For a Yankees club still watching its outfield pipeline for a bat that can matter soon, this was more than one loud afternoon from a 6-foot-7, 240-pound prospect. Jones entered the day hitting .231/.351/.500 with 16 runs, five homers and 24 RBIs in 22 games through the previous Thursday, and MLB Pipeline’s knock on him has never been the power. It has been whether the strikeouts and swing-and-miss will keep him from turning thunder into reliable production.

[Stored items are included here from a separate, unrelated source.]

Lemma place_spec per_layer n peers : ∀ next fin l, place per_layer n next peers = Ok (fin, l) → 0 ≤ next ≤ n →
  next ≤ fin ≤ n ∧ concat (layers_of <$> l) = py_range next fin ∧ Forall assignment_ok l ∧
  hostname <$> l `sublist_of` hostname_of <$> peers ∧
  (fin < n → ∃ caps, mapM (peer_capacity per_layer) peers = Ok caps ∧ fin = next + zsum (Z.max 0 <$> caps)).
Proof.
  induction peers as [|peer peers IH]; intros next fin l; cbn [place].
  - intros [= <- <-] Hn. split_and!; [lia..| |done|done|intros _; exists []; cbn; split; [done|lia]].
    unfold py_range. by rewrite Z.sub_diag.
  - destruct (Z.leb_spec n next) as [Hle|Hlt].
    { intros [= <- <-] Hn. split_and!; [lia..| |done|apply sublist_nil_l|lia]. unfold py_range. by rewrite Z.sub_diag. }
    destruct (peer_free_gb peer) as [raw|] eqn:Eraw; [|done]. cbn [mbind res_bind].
    destruct (capacity per_layer (round_digits 4 raw)) as [cap|] eqn:Ecap; [|done]. cbn [mbind res_bind].
    assert (peer_capacity per_layer peer = Ok cap) as Epc by (unfold peer_capacity; by rewrite Eraw).
    assert (∀ nx, (fin < n → ∃ caps, mapM (peer_capacity per_layer) peers = Ok caps ∧ fin = nx + zsum (Z.max 0 <$> caps)) → (fin < n → nx = next + Z.max 0 cap) →
      fin < n → ∃ caps, mapM (peer_capacity per_layer) (peer :: peers) = Ok caps ∧ fin = next + zsum (Z.max 0 <$> caps)) as Hcaps.
    { intros nx H Hnx Hf. destruct (H Hf) as (caps & E & ->). exists (cap :: caps). cbn. rewrite Epc. cbn. rewrite E. cbn.
      split; [done|]. specialize (Hnx Hf). fold (zsum (Z.max 0 <$> caps)). lia. }
    destruct (Z.leb_spec cap 0) as [Hc|Hc].
    + intros E Hn. destruct (IH _ _ _ E Hn) as (H1 & H2 & H3 & H4 & H5). split; [lia|]. split; [done|]. split; [done|]. split; [by apply sublist_cons|].
      apply (Hcaps next); [done|lia].
    + destruct (place per_layer n (next + Z.min cap (n - next)) peers) as [[fin' l']|] eqn:E; [|done]. cbn [mbind res_bind mret res_ret fst snd].
      intros [= <- <-] Hn. destruct (IH _ _ _ E ltac:(lia)) as (H1 & H2 & H3 & H4 & H5). split; [lia|]. split; [|split; [|split; [by apply sublist_skip|]]].
      * cbn. rewrite H2. unfold layers_of at 1. cbn. apply py_range_app. lia.
      * constructor; [|done]. unfold assignment_ok. cbn. lia.
      * apply (Hcaps (next + Z.min cap (n - next))); [done|]. lia.
Qed.

(** ** What the launched servers serve *)

Lemma range_text_parses a b : 0 ≤ a → 0 ≤ b → parse_block_indices (pretty a +:+ ":" +:+ pretty b) = Ok (a, b).
Proof.
  intros Ha Hb. unfold parse_block_indices. change (":" +:+ pretty b)%string with (String ":" (pretty b)). rewrite (split_two_numbers ":"%char) by (try done; by intros [d Hd]).
  by rewrite !py_int_pretty.
Qed.

Lemma launched_blocks model_id device dtype base_port dht_prefix quant_type seed layers choose l i : Forall assignment_ok l →
  mapM (λ x, init_blocks layers None (Some (block_range_text x)) choose)
    (imap (λ j, launch_of model_id device dtype base_port dht_prefix quant_type seed (i + j)) l) =
  Ok ((λ a, (Some (layers_of a), layer_count a)) <$> l).
Proof.
  intros Hl. revert i. induction Hl as [|a l Ha Hl IH]; intros i; [done|]. destruct Ha as (Hs & He & Hc). 
  assert (∀ j, init_blocks layers None (Some (block_range_text (launch_of model_id device dtype base_port dht_prefix quant_type seed j a))) choose =
    Ok (Some (layers_of a), layer_count a)) as Ha.
  { intros j. unfold init_blocks. cbn [block_range_text launch_of]. rewrite range_text_parses by lia. cbn. do 2 f_equal.
    unfold zlen, py_range. rewrite length_seqZ. lia. }
  change (imap ?f (a :: l)) with (f 0%nat a :: imap (f ∘ S) l). cbn [mapM]. rewrite Ha. cbn [mbind res_bind].
  assert (imap ((λ j, launch_of model_id device dtype base_port dht_prefix quant_type seed (i + j)) ∘ S) l =
          imap (λ j, launch_of model_id device dtype base_port dht_prefix quant_type seed (S i + j)) l) as ->.
  { apply imap_ext. intros j x _. cbn. by rewrite Nat.add_succ_r. }
  by rewrite IH.
Qed.

(** ** Waves *)

Lemma waves_nil {A} fuel max_parallel : (0 < max_parallel)%nat →
  concat (waves fuel max_parallel (@nil A)) = [] ∧ Forall (λ w, (0 < length w ≤ max_parallel)%nat) (waves fuel max_parallel (@nil A)) ∧
  zlen (waves fuel max_parallel (@nil A)) = (zlen (@nil A) + Z.of_nat max_parallel - 1) / Z.of_nat max_parallel.
Proof.
  intros Hm. assert (waves fuel max_parallel (@nil A) = []) as -> by (by destruct fuel). split; [done|]. split; [done|].
  change (zlen (@nil (list A))) with 0. change (zlen (@nil A)) with 0. rewrite Z.div_small; lia.
Qed.
Lemma restore_at c k n s r : 0 ≤ s < n → 0 ≤ r < size_of c k * H →
  restore c k n (Gpu c s (row_of c k + r)) = Some (From (Cpu c (Z.of_nat k) s r)).
Proof.
  intros Hs Hr. unfold restore, copy_in. rewrite Z.eqb_refl, (proj2 (inside_spec 0 n s)), (proj2 (inside_spec _ _ _)) by lia. cbn.
  rewrite !src_index_inside by lia. by replace (row_of c k + r - row_of c k) with r by lia.
Qed.

Lemma restore_reads c k n l : valid c k → reads (restore c k n) l → ∃ s r, l = Cpu c (Z.of_nat k) s r.
Proof. intros Hv [l' Hl]. destruct (restore_writes c k n l' Hv) as (s & r & _ & _ & _ & E); [by eexists|]. rewrite E in Hl. injection Hl as <-. eauto. Qed.

Lemma content_short h s r v : 0 ≤ s → content h s r = Some v → s < zlen h.
Proof.
  unfold content. intros Hs. destruct (_ <? _); [|done]. destruct (h !! Z.to_nat s) as [row|] eqn:E; [|done]. intros _.
  apply lookup_lt_Some in E. unfold zlen. lia.
Qed.

Definition restore_stream : stream := if async then Prefetch else Compute.

Lemma restore_wf hist outs (w : manager) c k n : inv None hist outs w → valid c k →
  (async = true → quiet (touches_slot c (slot_of c k)) (k_device w)) →
  device_wf (enqueue restore_stream (if async then option_list (k_offload_events w !! (c, Z.of_nat k)) else []) (restore c k n) (k_device w)).2.
Proof.
  intros Hi Hv Hq. apply enqueue_wf; [apply Hi|]. intros i q Hiq (l & Hc).
  pose proof (list_elem_of_lookup_2 _ _ _ Hiq) as Hin. pose proof (i_streams _ _ _ _ Hi q Hin) as Hs.
  unfold restore_stream. destruct async eqn:Ha; [|by left]. right.
  assert (writes (o_action q) l ∨ reads (o_action q) l) as Htouch by naive_solver.
  assert (writes (restore c k n) l ∨ reads (restore c k n) l) as [Hwr|Hrd] by naive_solver.
  - destruct (restore_writes _ _ _ _ Hv Hwr) as (s & r & -> & _ & Hr & _). destruct (Hq eq_refl q Hin).
    exists s, (row_of c k + r). split; [by apply row_in_slot|done].
  - destruct (restore_reads _ _ _ _ Hv Hrd) as (s & r & ->).
    destruct (i_stages _ _ _ _ Hi Ha c (Z.of_nat k) i q Hiq) as (id & j & q' & -> & Hj & <- & Hor); [by exists s, r|]. cbn.
    destruct Hor as [->|[Hlt Hb]]; [left|right].
    + assert (q = q') as -> by congruence. by left.
    + exists j, q'. split_and!; [done..|]. by left.
Qed.
(* ===== verification/MixedCache.v ===== *)
(** * Caches split over devices (handler.py, backend.py, memory_cache.py, memory_cache_manager.py,
    flexgen_utils/pytorch_backend.py)

    How a connection handler sizes the attention cache of a session, how the devices lay it out, and
    how a step of a block reads and writes it when every sequence of the batch has rows of its own.
    With a part of the cache in host memory a slab is a list of segments, each on one device; the
    manager splits its reads and writes by hand, since [general_copy] cuts source and target alike.

    One cell stands for the key and the value of one position and one row (a head of a sequence);
    [None] is memory that nothing has written. Caches on disk, compressed ones and the reads by
    position ids are left out; KVOffload.v has the working slots that micro-batches share. *)

From stdpp Require Import base numbers list gmap.
From Stdlib Require Import ZArith Lia Floats.SpecFloat.
From S2P Require Import Prelude PyStr Floats PyVal Microbatch KVCacheManager GpuStreams KVOffload SharedSlots.

(** ** The size of the cache *)

(** [_allocate_cache]: the sequences that the cache of a session gets *)
Definition alloc_batch_size (env : environ) (p : policy) (batch_size : Z) (logical : option Z) (force_full_batch_alloc : bool) : res Z :=
  let mb := get_micro_batch_config env in
  let max_supported_batch := gpu_batch_size p * Z.max 1 (num_gpu_batches p) in
  let working_slots := Z.max 1 (num_gpu_batches p) in
  let logical_batch_size := match logical with Some n => if 0 <? n then n else batch_size | None => batch_size end in
  if force_full_batch_alloc then Ok logical_batch_size
  else if cfg_enabled mb && (cfg_micro_batch_size mb <? logical_batch_size) && cfg_gpu_multiplexing mb
  then Ok (Z.min logical_batch_size (cfg_micro_batch_size mb * working_slots))
  else if max_supported_batch <? logical_batch_size then Raise AllocationFailed
  else Ok logical_batch_size.

(** [_process_message] and [_kv_cache_shape_from_descriptor]: positions and rows, for the descriptor
    [(batch, heads, head_dim, max_length)] of a block *)
Definition cache_shape (batch heads max_length : Z) : Z * Z :=
  let prompt_len := 1 in
  let gen_len := Z.max 1 max_length in
  (prompt_len + gen_len - 1, batch * heads).

(** [int(bh * percent / 100) // heads * heads] *)
Definition percent_rows (bh percent heads : Z) : res Z :=
  n ← float_trunc (fdiv (float_of_Z (bh * percent)) (float_of_Z 100));
  if heads =? 0 then Raise ZeroDivisionError else Ok (n / heads * heads).

(** The rows on the GPU, in host memory and on disk *)
Definition mixed_lengths (p : policy) (bh heads : Z) : res (list Z) :=
  gpu ← percent_rows bh (cache_gpu_percent p) heads;
  if cache_disk_percent p =? 0 then Ok [gpu; bh - gpu; 0]
  else
    cpu ← percent_rows bh (cache_cpu_percent p) heads;
    Ok [gpu; cpu; bh - gpu - cpu].

(** ** Tensors *)

Section cache.
Context {V : Type}.

(** Positions, rows, content *)
Record tensor := mkTensor { t_s : Z; t_bh : Z; t_at : Z → Z → option V }.

(** A slice of the positions and one of the rows *)
Definition index : Type := (Z * Z) * (Z * Z).
(** First element and length of [i.1:i.2] in an extent *)
Definition bounds (n : Z) (i : Z * Z) : Z * Z := let a := slice_bound n i.1 in (a, Z.max 0 (slice_bound n i.2 - a)).
Definition whole (t : tensor) : index := ((0, t_s t), (0, t_bh t)).

(** [t[i]] *)
Definition view (t : tensor) (i : index) : tensor :=
  let s := bounds (t_s t) i.1 in
  let r := bounds (t_bh t) i.2 in
  mkTensor s.2 r.2 (λ x y, t_at t (s.1 + x) (r.1 + y)).
(** [t[i].copy_(src)] *)
Definition copy_into (t : tensor) (i : index) (src : tensor) : res tensor :=
  let s := bounds (t_s t) i.1 in
  let r := bounds (t_bh t) i.2 in
  if can_copy s.2 r.2 (t_s src) (t_bh src) then
    Ok (mkTensor (t_s t) (t_bh t) (λ x y,
      if inside s.1 s.2 x && inside r.1 r.2 y
      then t_at src (src_index (t_s src) (x - s.1)) (src_index (t_bh src) (y - r.1)) else t_at t x y))
  else Raise RuntimeError.

(** [torch.empty] *)
Definition empty (s bh : Z) : res tensor :=
  if (s <? 0) || (bh <? 0) then Raise RuntimeError else Ok (mkTensor s bh (λ _ _, None)).

(** [torch.cat(l, dim=1)] *)
Fixpoint cat (l : list tensor) : res tensor :=
  match l with
  | [] => Raise RuntimeError
  | [t] => Ok t
  | t :: l =>
      u ← cat l;
      if t_s t =? t_s u
      then Ok (mkTensor (t_s t) (t_bh t + t_bh u) (λ s r, if r <? t_bh t then t_at t s r else t_at u s (r - t_bh t)))
      else Raise RuntimeError
  end.

(** ** Caches *)

(** The rows from [seg_points[i]] to [seg_points[i+1]] *)
Record segment := mkSegment { g_lo : Z; g_hi : Z; g_data : option tensor }.
(** A slab on the device that computes, or on several devices *)
Inductive cache := Plain (t : tensor) | Mixed (s bh : Z) (segs : list segment).

(** [k_cache.shape] *)
Definition positions (c : cache) : Z := match c with Plain t => t_s t | Mixed s _ _ => s end.
Definition rows (c : cache) : Z := match c with Plain t => t_bh t | Mixed _ bh _ => bh end.

(** [TorchMixedDevice.allocate] *)
Fixpoint allocate_segments (s point : Z) (lengths : list Z) : res (list segment) :=
  match lengths with
  | [] => Ok []
  | n :: lengths =>
      data ← if n =? 0 then Ok None else Some <$> empty s n;
      rest ← allocate_segments s (point + n) lengths;
      Ok (mkSegment point (point + n) data :: rest)
  end.
Definition allocate_mixed (s bh : Z) (lengths : list Z) : res cache :=
  if foldr Z.add 0 lengths =? bh then Mixed s bh <$> allocate_segments s 0 lengths else Raise AssertionError.

(** [init_cache_one_gpu_batch] of the device that the policy names; [None]: disks and compressed caches, and host
    memory alone, whose copies go through threads (see below) *)
Definition init_cache (p : policy) (batch heads max_length : Z) : res (option cache) :=
  let shape := cache_shape batch heads max_length in
  d ← get_cache_device p;
  match d with
  | DevGpu => Some ∘ Plain <$> empty shape.1 shape.2
  | DevMixed => lengths ← mixed_lengths p shape.2 heads; Some <$> allocate_mixed shape.1 shape.2 lengths
  | _ => Ok None
  end.

(** The handler's part and the runtime's *)
Definition allocate_cache (env : environ) (p : policy) (batch_size : Z) (logical : option Z) (force : bool) (heads max_length : Z) : res (option cache) :=
  n ← alloc_batch_size env p batch_size logical force;
  init_cache p n heads max_length.

(** ** Copies between devices *)

(** [cut_indices], the rows of an index inside a segment *)
Definition cut_indices (i : index) (start stop base : Z) : index := (i.1, (Z.max i.2.1 start - base, Z.min i.2.2 stop - base)).

(** [general_copy] from a tensor on one device *)
Fixpoint general_copy_segments (segs : list segment) (di : index) (src : tensor) (si : index) : list segment * res unit :=
  match segs with
  | [] => ([], Ok tt)
  | g :: rest =>
      match g_data g with
      | None => let r := general_copy_segments rest di src si in (g :: r.1, r.2)
      | Some t =>
          match copy_into t (cut_indices di (g_lo g) (g_hi g) (g_lo g)) (view src (cut_indices si (g_lo g) (g_hi g) 0)) with
          | Ok t' => let r := general_copy_segments rest di src si in (mkSegment (g_lo g) (g_hi g) (Some t') :: r.1, r.2)
          | Raise e => (segs, Raise e)
          end
      end
  end.
Definition general_copy (di : index) (src : tensor) (si : option index) : M cache unit := λ c,
  let si := default (whole src) si in
  match c with
  | Plain t => match copy_into t di (view src si) with Ok t' => (Plain t', Ok tt) | Raise e => (c, Raise e) end
  | Mixed s bh segs => let r := general_copy_segments segs di src si in (Mixed s bh r.1, r.2)
  end.

(** [_write_to_cache] of a cache on several devices: the rows of the source in order, a piece for every segment *)
Fixpoint write_segments (segs : list segment) (di : index) (src : tensor) (src_s : Z * Z) (src_offset : Z) : list segment * res unit :=
  match segs with
  | [] => ([], Ok tt)
  | g :: rest =>
      let overlap_start := Z.max di.2.1 (g_lo g) in
      let overlap_end := Z.min di.2.2 (g_hi g) in
      match g_data g with
      | Some t =>
          if overlap_start <? overlap_end then
            let overlap_len := overlap_end - overlap_start in
            let piece := view src (src_s, (src_offset, src_offset + overlap_len)) in
            match copy_into t (di.1, (overlap_start - g_lo g, overlap_start - g_lo g + overlap_len)) piece with
            | Ok t' => let r := write_segments rest di src src_s (src_offset + overlap_len) in (mkSegment (g_lo g) (g_hi g) (Some t') :: r.1, r.2)
            | Raise e => (segs, Raise e)
            end
          else let r := write_segments rest di src src_s src_offset in (g :: r.1, r.2)
      | None => let r := write_segments rest di src src_s src_offset in (g :: r.1, r.2)
      end
  end.
Definition write_to_cache (di : index) (src : tensor) (si : option index) : M cache unit := λ c,
  match c with
  | Plain _ => general_copy di src si c
  | Mixed s bh segs => let i := default (whole src) si in let r := write_segments segs di src i.1 i.2.1 in (Mixed s bh r.1, r.2)
  end.

(** The pieces of a read *)
Fixpoint read_segments (segs : list segment) (prefix a b : Z) : list tensor :=
  match segs with
  | [] => []
  | g :: rest =>
      let overlap_start := Z.max a (g_lo g) in
      let overlap_end := Z.min b (g_hi g) in
      match g_data g with
      | Some t =>
          if overlap_start <? overlap_end
          then view t ((0, prefix), (overlap_start - g_lo g, overlap_end - g_lo g)) :: read_segments rest prefix a b
          else read_segments rest prefix a b
      | None => read_segments rest prefix a b
      end
  end.
Definition read_cache (c : cache) (prefix a b : Z) : res tensor :=
  match c with Plain t => Ok (view t ((0, prefix), (a, b))) | Mixed _ _ segs => cat (read_segments segs prefix a b) end.

(** ** A block's step *)

Section step.
Context (p : policy) (cfg : block_config) (H : Z).

(** The rows of a read, first and past the last *)
Definition read_rows (c : cache) (batch_offset full_batch_size micro_batch_size : Z) : Z * Z :=
  let cap := rows c / H in
  if (0 <? full_batch_size) && (0 <? micro_batch_size) then
    if cap <? full_batch_size then
      let mb := compute_microbatch_index p batch_offset (Some micro_batch_size) (Some full_batch_size) in
      let '(_, start, active, _) := resolve_working_slot p mb cap (Some micro_batch_size) in
      let actual := if 0 <? active then active else cap in
      (start * H, Z.min (start * H + actual * H) (rows c))
    else (batch_offset * H, Z.min (batch_offset * H + micro_batch_size * H) (rows c))
  else (0, rows c).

That’s why this game lands differently. Jones already owns the kind of exit velocity that makes evaluators stop scrolling, and the 117.4 mph shot against Berríos is the sort of number that travels fast through an organization. The RailRiders backed it with clean pitching, too, using six arms to hold Buffalo to five hits. Zach Messinger earned the win with 2.1 scoreless innings, and Buffalo managed just 1-for-5 with runners in scoring position while stranding six. When Jones is making that level of contact, the margin disappears quickly.